Tons of people have had strut rub issues with the OEM tires. This started with the 04 models. DO a search on LS1GTO.com and you'll get lots of cases. Personally I think it's related to alignment....maybe even cradle alignment. I had to have my car aligned and force balanced the day I picked it up (March 04). Since then it was aligned again at 16K miles when I put Goodyear F1s on it. I have not had a problem with strut rub and I think this is why.

Now as for the cradle alignment. Pedders has been posting the results of cars coming in to its dealers and very few front cradles have needed no alignment.
Hype by Pedders? I don't know if it is or if it may be a contributing factor to the strut rub issue.

Here's another possible explanation in this thread.

http://buckeyegoats.com/phpBB/viewtopic.php?t=272&highlight=strut+rub


----------



## DrFix2Fly (Oct 27, 2004)

I believe the reason this problem is found on '04 models is because of the tire size unique to that year.
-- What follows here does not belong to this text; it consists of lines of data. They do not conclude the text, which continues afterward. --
(* ===== verification/OAuthFacts.v ===== *)
(** * What the OpenID Connect provider guarantees *)

From S2P Require Import Prelude RStr RateLimit Schema Sys External Users AuditLog Net Settings Token TokenFacts Sessions Application ApplicationFacts OidcCodes OidcToken Http LoginFlow LoginFacts ForwardAuth ForwardAuthFacts Frame OAuth.
Local Open Scope Z_scope.
Local Open Scope string_scope.

(** ** Sessions do not touch the clients or their codes *)
Definition same_clients (d d' : Db) : Prop :=
  auth_codes d' = auth_codes d /\ applications d' = applications d.
#[export] Instance auth_codes_blind : SessionBlind auth_codes.
Proof. by split. Qed.
#[export] Instance applications_blind : SessionBlind applications.
Proof. by split. Qed.

Lemma same_resolve_browser_session {E : Env} {HA : Hashing} {ED : Ed25519} {JC : JwtCodec Claims}
    {UL : UuidLib} {AE : Aead} {SJ : SerdeJson TokenPair} {HL : HttpLib}
    {A} (f : Db -> A) `{!SessionBlind f} st h :
  respects (on_db (same f)) (resolve_browser_session st h).
Proof. unfold resolve_browser_session, unless_unauthenticated. respects_walk. Qed.

Section Sessions.
Context {E : Env} {HA : Hashing} {ED : Ed25519} {JC : JwtCodec Claims} {UL : UuidLib} {AE : Aead}
        {SJ : SerdeJson TokenPair} {HL : HttpLib} {JL : JsonLib}.

(** The claims of an access token whose session is valid in the database. *)
Definition live_session (d : Db) (uid : Uuid) (c : Claims) : Prop :=
  typ c = "access" /\ uuid_parse (sub c) = Some uid /\
  session_valid uid (iat c) (session_version c) d = true.

Lemma verify_live token key c w w' :
  run (verify_access_token token key) w = (Ok c, w') ->
  db w' = db w /\ exists uid, live_session (db w) uid c.
Proof.
  intros Hr. apply verify_access_token_ok in Hr as (Hdb & c0 & uid & _ & Ht & _ & _ & Hu & Hs & ->).
  split; [done|]. by exists uid.
Qed.

Lemma unless_unauthenticated_ok {A} (p : M A) a w w' :
  run (unless_unauthenticated p) w = (Ok (Some a), w') -> run p w = (Ok a, w').
Proof.
  unfold unless_unauthenticated. rewrite run_bind. destruct (run p w) as [[x|[]] w1]; simpl; naive_solver.
Qed.

(** The session a request is resolved to is valid in the resulting state. *)
Lemma resolve_live st h c renewed w w' :
  run (resolve_browser_session st h) w = (Ok (Some (c, renewed)), w') ->
  exists uid, live_session (db w') uid c.
Proof.
  intros Hrun. unfold resolve_browser_session in Hrun.
  apply run_bindM_ok in Hrun as (cur & w1 & Hc & Hrun). destruct cur as [c0|].
  - apply run_ret_ok in Hrun as [[= <- <-] <-]. destruct (cookie_value h AUTH_COOKIE_NAME); [|done].
    apply unless_unauthenticated_ok, verify_live in Hc as [-> H]. exact H.
  - destruct (cookie_value h REFRESH_COOKIE_NAME) as [refresh|]; [|done].
    apply run_bindM_ok in Hrun as (rot & w2 & _ & Hrun). destruct rot as [tokens|]; [|done].
    apply run_bindM_ok in Hrun as (c1 & w3 & Hv & Hrun). apply run_ret_ok in Hrun as [[= <- <-] <-].
    apply verify_live in Hv as [-> H]. exact H.
Qed.

(** A valid session is of an active user. *)
Lemma session_valid_active uid t v d :
  session_valid uid t v d = true -> exists u : UserRow, u ∈ users d /\ u_id u = uid /\ u_active u = true.
Proof.
  unfold session_valid, active_version. destruct (fetch _ (users d)) as [u|] eqn:Ef; [|done].
  intros _. apply fetch_Some in Ef as [Hin Hp]. bool_hyp. by exists u.
Qed.
End Sessions.

(** ** Redirects *)
Section Redirects.
Context {UE : UrlEncoding} {HL : HttpLib} {AX : AxumParts} {AL : AxumPartsLaws}.

Definition locations (r : Response) : list string := get_all (rs_headers r) "location".

Lemma redirect_location s loc l : l ∈ locations (redirect s loc) -> l = loc.
Proof.
  unfold locations, redirect, parts_response. case_match.
  - unfold get_all. simpl. by intros ?%list_elem_of_singleton.
  - rewrite parts_error_headers by done. by intros ?%not_elem_of_nil.
Qed.

Lemma oauth_error_location e : locations (oauth_error_response e) = [].
Proof. by destruct e. Qed.

Lemma with_renewed_location o r : locations (with_renewed o r) = locations r.
Proof.
  destruct o as [p|]; [|done]. unfold locations, with_renewed, append_session_cookies, get_all. simpl.
  rewrite List.filter_app. simpl. by rewrite app_nil_r.
Qed.
End Redirects.

(** ** Stepping through a handler *)
Section Wp.
Context {E : Env}.

Lemma wp_need {A} (o : option A) (r : Response) w (Q : A -> World -> Prop) (R : Response -> World -> Prop) :
  (forall a, o = Some a -> Q a w) -> (o = None -> R r w) -> wp (need o r) w Q R.
Proof. unfold wp, need. destruct o; simpl; auto. Qed.

Lemma wp_fail_if b (r : Response) w (Q : unit -> World -> Prop) (R : Response -> World -> Prop) :
  (b = false -> Q tt w) -> (b = true -> R r w) -> wp (fail_if b r) w Q R.
Proof. unfold wp, fail_if. destruct b; simpl; auto. Qed.

End Wp.

(** One step of a handler: the goals left are the continuation and the early
    answer. *)
Ltac wp_step :=
  lazymatch goal with
  | |- wp (bindE _ _) _ _ _ => apply wp_bindE; wp_step
  | |- wp (oauth_err _ _ (query _)) _ _ _ => apply (wp_query _ (fun _ => _)); [|intros ? ? ?]
  | |- wp (oauth_err _ _ _) _ _ _ => apply (wp_convert (fun _ => _)); [intros ? ? ?|intros ? ? ?]
  | |- wp (convert _ _) _ _ _ => apply wp_convert; [intros ? ? ?|intros ? ? ?]
  | |- wp (need _ _) _ _ _ => apply wp_need; [intros ? ?|intros ?]
  | |- wp (fail_if _ _) _ _ _ => apply wp_fail_if; [intros ?|intros ?]
  | |- wp (bind _ _) _ _ _ => apply wp_bind; intros ? ? ?
  | |- wp (Ret (Ok _)) _ _ _ => apply wp_Ok
  | |- wp (Ret (Err _)) _ _ _ => apply wp_Err
  end.
(* ===== verification/Passkeys.v ===== *)
(** * Passkeys ([handlers/passkeys.rs])

    Registration of WebAuthn credentials and the login they give, each in two
    requests joined by a challenge the server keeps.  The WebAuthn library is a
    parameter: it makes the challenges and verifies the answers. *)

From S2P Require Import Prelude RStr RateLimit Schema Sys External Users AuditLog Net Settings Token Http LoginFlow.
Local Open Scope Z_scope.
Local Open Scope string_scope.

Definition CHALLENGE_TTL : Z := 300.
Definition MAX_PASSKEYS : Z := 20.

(** ** [webauthn_rs]
    [Webauthn] is built for a domain and an origin; starting a ceremony draws
    on the random source, given as [seed]; finishing one is verification.
    Values a ceremony keeps between requests are serialised by [serde_json]. *)
Class WebauthnLib := {
  Webauthn : Type;
  PasskeyRegistration : Type;
  RegisterPublicKeyCredential : Type;
  Passkey : Type;
  DiscoverableAuthentication : Type;
  PublicKeyCredential : Type;
  AuthenticationResult : Type;
  (** [WebauthnBuilder::new], then [rp_name], [timeout] and [build] *)
  webauthn_builder : string -> Url -> option (string -> Z -> fallible Webauthn);
  start_passkey_registration : Webauthn -> string -> Uuid -> string -> string -> list string ->
    fallible (Json * PasskeyRegistration);
  finish_passkey_registration : Webauthn -> RegisterPublicKeyCredential -> PasskeyRegistration ->
    fallible Passkey;
  start_discoverable_authentication : Webauthn -> string -> fallible (Json * DiscoverableAuthentication);
  identify_discoverable_authentication : Webauthn -> PublicKeyCredential -> fallible (Uuid * string);
  finish_discoverable_authentication : Webauthn -> PublicKeyCredential -> DiscoverableAuthentication ->
    Passkey -> fallible AuthenticationResult;
  user_verified : AuthenticationResult -> bool;
  update_credential : AuthenticationResult -> Passkey -> Passkey;
  cred_id : Passkey -> string;
  (** [serde_json::from_value] at the two kinds of answer *)
  parse_register_credential : Json -> option RegisterPublicKeyCredential;
  parse_credential : Json -> option PublicKeyCredential
}.

(** [serde_json::to_string] and [from_str], with the text of their errors. *)
Class JsonText (T : Type) := {
  to_json : T -> fallible string;
  from_json : string -> fallible T
}.
Class JsonTextLaws (T : Type) `{JsonText T} := {
  from_json_to_json x s : to_json x = Ok s -> from_json s = Ok x
}.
The '04 has 245s on 17s where the later years have 235s on 18s. This means the '04 wheel/tire arrangement will extend 5 critical mm inboard and outboard, inboard being the problem. 
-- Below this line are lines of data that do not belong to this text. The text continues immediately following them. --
Lemma apply_ldap_wp l w :
  wp (apply_ldap_input l) w
    (fun _ w' => admissible_ldap l /\ forall k, setting k (db w') = ldap_after l k (setting k (db w)))
    (fun _ _ => True).
Proof.
  unfold apply_ldap_input.
  assert (Hok : forall A (v v' : A), @Ok string A v = Ok v' -> v' = v) by (by intros A v v' [= <-]).
  assert (Hck : forall A B (f : A -> result string B) v v', checked f v = Ok v' -> v' = v)
    by (intros A B f v v' H; by apply checked_id in H as [-> _]).
  apply wp_bindM. eapply wp_mono; [apply set_given_wp, Hok| |done]. intros ? w1 [_ H1].
  apply wp_bindM. eapply wp_mono; [apply set_given_wp, Hck| |done]. intros ? w2 [B H2].
  apply wp_bindM. eapply wp_mono; [apply set_given_wp, Hck| |done]. intros ? w3 [D H3].
  apply wp_bindM. eapply wp_mono; [apply set_given_wp, Hok| |done]. intros ? w4 [_ H4]. wpm. split.
  - split; intros v Hv.
    + destruct (checked_id _ _ _ (B v Hv)) as [_ [[] Hb]]. exact Hb.
    + destruct (checked_id _ _ _ (D v Hv)) as [_ [s Hs]]. unfold validate_bind_address, ok_or in Hs.
      by destruct (parse_socket_addr v).
  - intros k. by rewrite H4, H3, H2, H1.
Qed.

Context {JL : JsonLib}.
Lemma audit_try_settings e w :
  wp (audit_try e) w (fun _ w' => settings (db w') = settings (db w)) (fun _ _ => True).
Proof.
  unfold audit_try. wpm. wpm. match goal with Hx : run (audit_save _) _ = _ |- _ => by apply audit_save_only in Hx as [f ->] end.
Qed.

Lemma update_settings_tx_wp ctx admin input w :
  wp (update_settings_tx ctx admin input) w
    (fun r w' => admissible input /\ shows (db w') r /\
       forall k, setting k (db w') = settings_after input k (setting k (db w)))
    (fun _ _ => True).
Proof.
  unfold update_settings_tx, settings_after.
  apply wp_bindM. eapply wp_mono; [apply set_given_wp; by intros v v' [= <-]| |done]. intros c1 w1 [_ H1].
  apply wp_bindM. eapply wp_mono;
    [apply set_given_wp; intros v v' Hv; by apply expiry_id in Hv as [-> _]| |done]. intros c2 w2 [A2 H2].
  apply wp_bindM. apply (wp_mono _ _ (fun _ w' => (forall l, usi_ldap input = Some l -> admissible_ldap l) /\
    forall k, setting k (db w') = match usi_ldap input with Some l => ldap_after l k (setting k (db w2))
                                  | None => setting k (db w2) end) _ (fun _ _ => True)); [| |done].
  { destruct (usi_ldap input) as [l|]; [|by wpm]. eapply wp_mono; [apply apply_ldap_wp| |done].
    intros c w3 [Hl Hs]. split; [by intros ? [= <-]|done]. }
  intros c3 w3 [A3 H3]. apply wp_bindM. eapply wp_mono; [apply audit_try_settings| |done]. intros [] w4 H4.
  eapply wp_mono; [apply read_settings_wp| |done]. intros r w5 [H5 Hr]. rewrite <- H5 in Hr.
  split; [split; [|exact A3]|split; [exact Hr|]].
  - intros v Hv. by apply A2, expiry_id in Hv as [_ ?].
  - intros k. rewrite H5. transitivity (setting k (db w3)); [unfold setting; by rewrite H4|].
    rewrite H3. destruct (usi_ldap input); by rewrite H2, H1.
Qed.
End Facts.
Overall diameter of the tires being the same, the 17s will have more side wall flex allowing them to rub the strut during hard cornering which is why you dont notice the problem when you mount these wheels and rotate them while the car is simply jacked a few inches off the ground. 
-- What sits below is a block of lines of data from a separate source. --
(* ===== verification/ClientAddress.v ===== *)
(** * The address of a client ([audit.rs])

    Which address the rate limiters count and the audit log records: the
    peer's, or, behind trusted proxies, the one they report. *)

From S2P Require Import Prelude RStr RateLimit Schema Sys External Users AuditLog Net Settings Token Http.
Local Open Scope Z_scope.
Local Open Scope string_scope.

(** ** [axum_extra]: the typed [User-Agent] header *)
Class UserAgentHeader := { user_agent_text : list (string * string) -> option string }.

Section ClientAddress.
Context {E : Env} {HL : HttpLib} {UA : UserAgentHeader}.

(** [TRUSTED_PROXIES] *)
Definition TRUSTED_PROXIES : list IpAddr :=
  omap (fun s => parse_ip_addr (trim s)) (split_byte "," (unwrap_or (env_var "AUTHERE_TRUSTED_PROXIES") "")).
Definition trusted (ip : IpAddr) : bool := existsb (beq ip) TRUSTED_PROXIES.

(** [extract_client_ip]: its loop from the right, and the whole *)
Fixpoint first_untrusted (addrs : list string) : option IpAddr :=
  match addrs with
  | [] => None
  | addr_str :: addrs' =>
      match parse_ip_addr addr_str with
      | Some addr => if negb (trusted addr) then Some addr else first_untrusted addrs'
      | None => first_untrusted addrs'
      end
  end.
Definition extract_client_ip (xff : option string) (peer_ip : IpAddr) : IpAddr :=
  match TRUSTED_PROXIES with
  | [] => peer_ip
  | _ =>
      if negb (trusted peer_ip) then peer_ip
      else match xff with
           | Some xff => unwrap_or (first_untrusted (rev (map trim (split_byte "," xff)))) peer_ip
           | None => peer_ip
           end
  end.

(** [AuditContext::from_request_parts]; an unknown peer counts as [0.0.0.0]
    and is not recorded. *)
Definition audit_context (h : list (string * string)) (peer_ip : option IpAddr) : AuditContext :=
  let xff := get_text h "x-forwarded-for" in
  let '(ip, ip_address) :=
    match peer_ip with
    | Some p => let resolved := extract_client_ip xff p in (resolved, Some (show_ip resolved))
    | None => (V4 0, None)
    end in
  {| ctx_ip := ip; ctx_ip_address := ip_address; ctx_user_agent := user_agent_text h |}.

(** ** What a client can make of it *)

(** The entries proxies append: addresses of trusted proxies. *)
Definition trusted_hop (hop : string) : Prop :=
  contains_byte "," hop = false /\ exists ip, parse_ip_addr (trim hop) = Some ip /\ trusted ip = true.

Lemma first_untrusted_hops hops rest :
  Forall trusted_hop hops ->
  first_untrusted (rev (map trim (rest ++ hops)%list)) = first_untrusted (rev (map trim rest)).
Proof.
  rewrite map_app, rev_app_distr. intros H. induction hops as [|hop hops IH] using rev_ind; [done|].
  rewrite map_app, rev_app_distr. apply Forall_app in H as [H Hh].
  apply Forall_cons in Hh as [(_ & ip & Hp & Ht) _]. simpl. rewrite Hp, Ht. by apply IH.
Qed.

Lemma first_untrusted_spec l ip :
  first_untrusted l = Some ip -> trusted ip = false.
Proof.
  induction l as [|s l IH]; simpl; [done|]. destruct (parse_ip_addr s) as [a|]; [|done].
  destruct (trusted a) eqn:Et; [done|]. by intros [= <-].
Qed.

Lemma split_hops hops s :
  Forall trusted_hop hops -> contains_byte "," s = false ->
  split_byte "," (join "," (s :: hops)) = s :: hops.
Proof.
  intros H Hs. apply split_byte_join; [done|]. constructor; [done|].
  eapply Forall_impl; [exact H|]. by intros hop [Hc _].
Qed.

(** C40: a client cannot choose the address it is counted under.  Whoever
    connects directly, and is no trusted proxy, counts as its own address,
    whatever it claims; behind trusted proxies the address counted is the one
    the first of them appended, whatever the client wrote before it; and no
    request counts as a trusted proxy other than its peer. *)
Theorem client_ip_unspoofable peer xff :
  (trusted peer = false -> extract_client_ip xff peer = peer) /\
  (forall claimed addr ip hops,
     trusted peer = true -> Forall trusted_hop hops ->
     contains_byte "," addr = false -> parse_ip_addr (trim addr) = Some ip -> trusted ip = false ->
     extract_client_ip (Some (claimed ++ "," ++ join "," (addr :: hops))) peer = ip) /\
  (trusted (extract_client_ip xff peer) = true -> extract_client_ip xff peer = peer).
Proof.
  split; [|split].
  - intros Ht. unfold extract_client_ip. rewrite Ht. by destruct TRUSTED_PROXIES.
  - intros claimed addr ip hops Hp Hhops Hc Ha Ht. unfold extract_client_ip. rewrite Hp.
    destruct TRUSTED_PROXIES eqn:Ep; [unfold trusted in Hp; by rewrite Ep in Hp|]. cbn [negb].
    change (claimed ++ "," ++ join "," (addr :: hops)) with (claimed +:+ String "," (join "," (addr :: hops))).
    rewrite split_byte_app_sep, split_hops by done.
    change (addr :: hops) with ([addr] ++ hops)%list. rewrite app_assoc, first_untrusted_hops by done.
    rewrite map_app, rev_app_distr. simpl. by rewrite Ha, Ht.
  - unfold extract_client_ip. destruct TRUSTED_PROXIES; [done|]. destruct (negb (trusted peer)); [done|].
    destruct xff as [xff|]; [|done]. destruct (first_untrusted _) as [ip|] eqn:Ef; [|done].
    simpl. apply first_untrusted_spec in Ef. by rewrite Ef.
Qed.
End ClientAddress.

(** ** Behind one proxy *)
Module Demo.
#[local] Instance proxied_env : Env := {|
  clock := fun i => Z.of_nat i; instant := fun i => Z.of_nat i; fault := fun _ => false;
  entropy := fun _ _ => ""; fresh_uuid := fun i => N.of_nat i;
  env_var := fun name => if beq name "AUTHERE_TRUSTED_PROXIES" then Some "10.0.0.1, 10.0.0.2" else None |}.

Lemma client_ip_unspoofable_witness :
  extract_client_ip (Some "10.0.0.9, 1.1.1.1, 203.0.113.7, 10.0.0.2") (V4 167772161) = V4 3405803783.
Proof.
  destruct (client_ip_unspoofable (V4 167772161) None) as (_ & H & _).
  refine (H "10.0.0.9, 1.1.1.1" " 203.0.113.7" _ [" 10.0.0.2"] _ _ _ _ _);
    try (vm_compute; reflexivity).
  constructor; [|constructor]. split; [vm_compute; reflexivity|]. exists (V4 167772162).
  split; vm_compute; reflexivity.
Defined.
End Demo.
Both of my front wheels showed wear with one being much worse than the other. The one that was rubbed to the cord had an alignment of neg .9 deg which is slightly out of limits. The other was neg .6 which was within limits and still rubbed. All tires on this car were rotated from front to rear every 5K so my conclusion is that whether your car alignment is good or not, you will have problems with the original rubber after about 10K of use up front.

The solution is to use different wheels, alter your alignment or get tires with a different, more rounded, contour on the corner. GM will probably not admit it made a mistake unless enough people get killed. With only about 14K copies out there with this potential problem, it's not likely to happen.


----------



## QWKGOAT (Dec 13, 2006)

*Strut Rub*

I Had A Short Term Problem With Strut Rub After I Had New Tires Put On And They Where Not Balanced Right. Apparently The Clearence Is Minimal. I Rebalanced Them Myself And Had No More Problems With Rub .


----------



## ChrisB (Jan 10, 2005)

05's & 06's can still have 245/17 tires also not just the 235/18.


----------



## Lehrschall (Aug 12, 2006)

rock421 said:


> I've been reading some older posts about the strut rub issues and have a question.
> 
> Let me give you some background. I'm the parts manager at a Pontiac GMC store, and we have a customer with the strut rub issue. We hav'nt seen this problem before, and I've searched in SI for any bulletins on the problem.
> I own a 2005 myself and hav'nt had any troubles, but I have just over 5,000 on the car, and the origional KDWS tires.
> ...


There are a ton of posts on this. It is very simply a problem with the camber stops allowing just a shade over minus two degrees camber. The stock 17" wheels and tires will rub at just over zero degrees. It's a poor design, period.


----------



## rock421 (Aug 7, 2004)

Thanks you guys for the info. We are going to try and get it on the alignment rack ASAP. I'll share the before and after specs if anyone wants them.

We will do the best we can to take care of our customer, and again, I appreciate your input.

Brian


----------



## PEKO (Nov 30, 2006)

Sorry guys, i didnt mean to post that last post (rubbing noise when turning) When turning, A/C line makes contact with the steering shaft. GM says that the concern was corrected in production on June 13, 2005. Thats a bulletin i just found. Again sorry if this is old news or not, just trying to help.


----------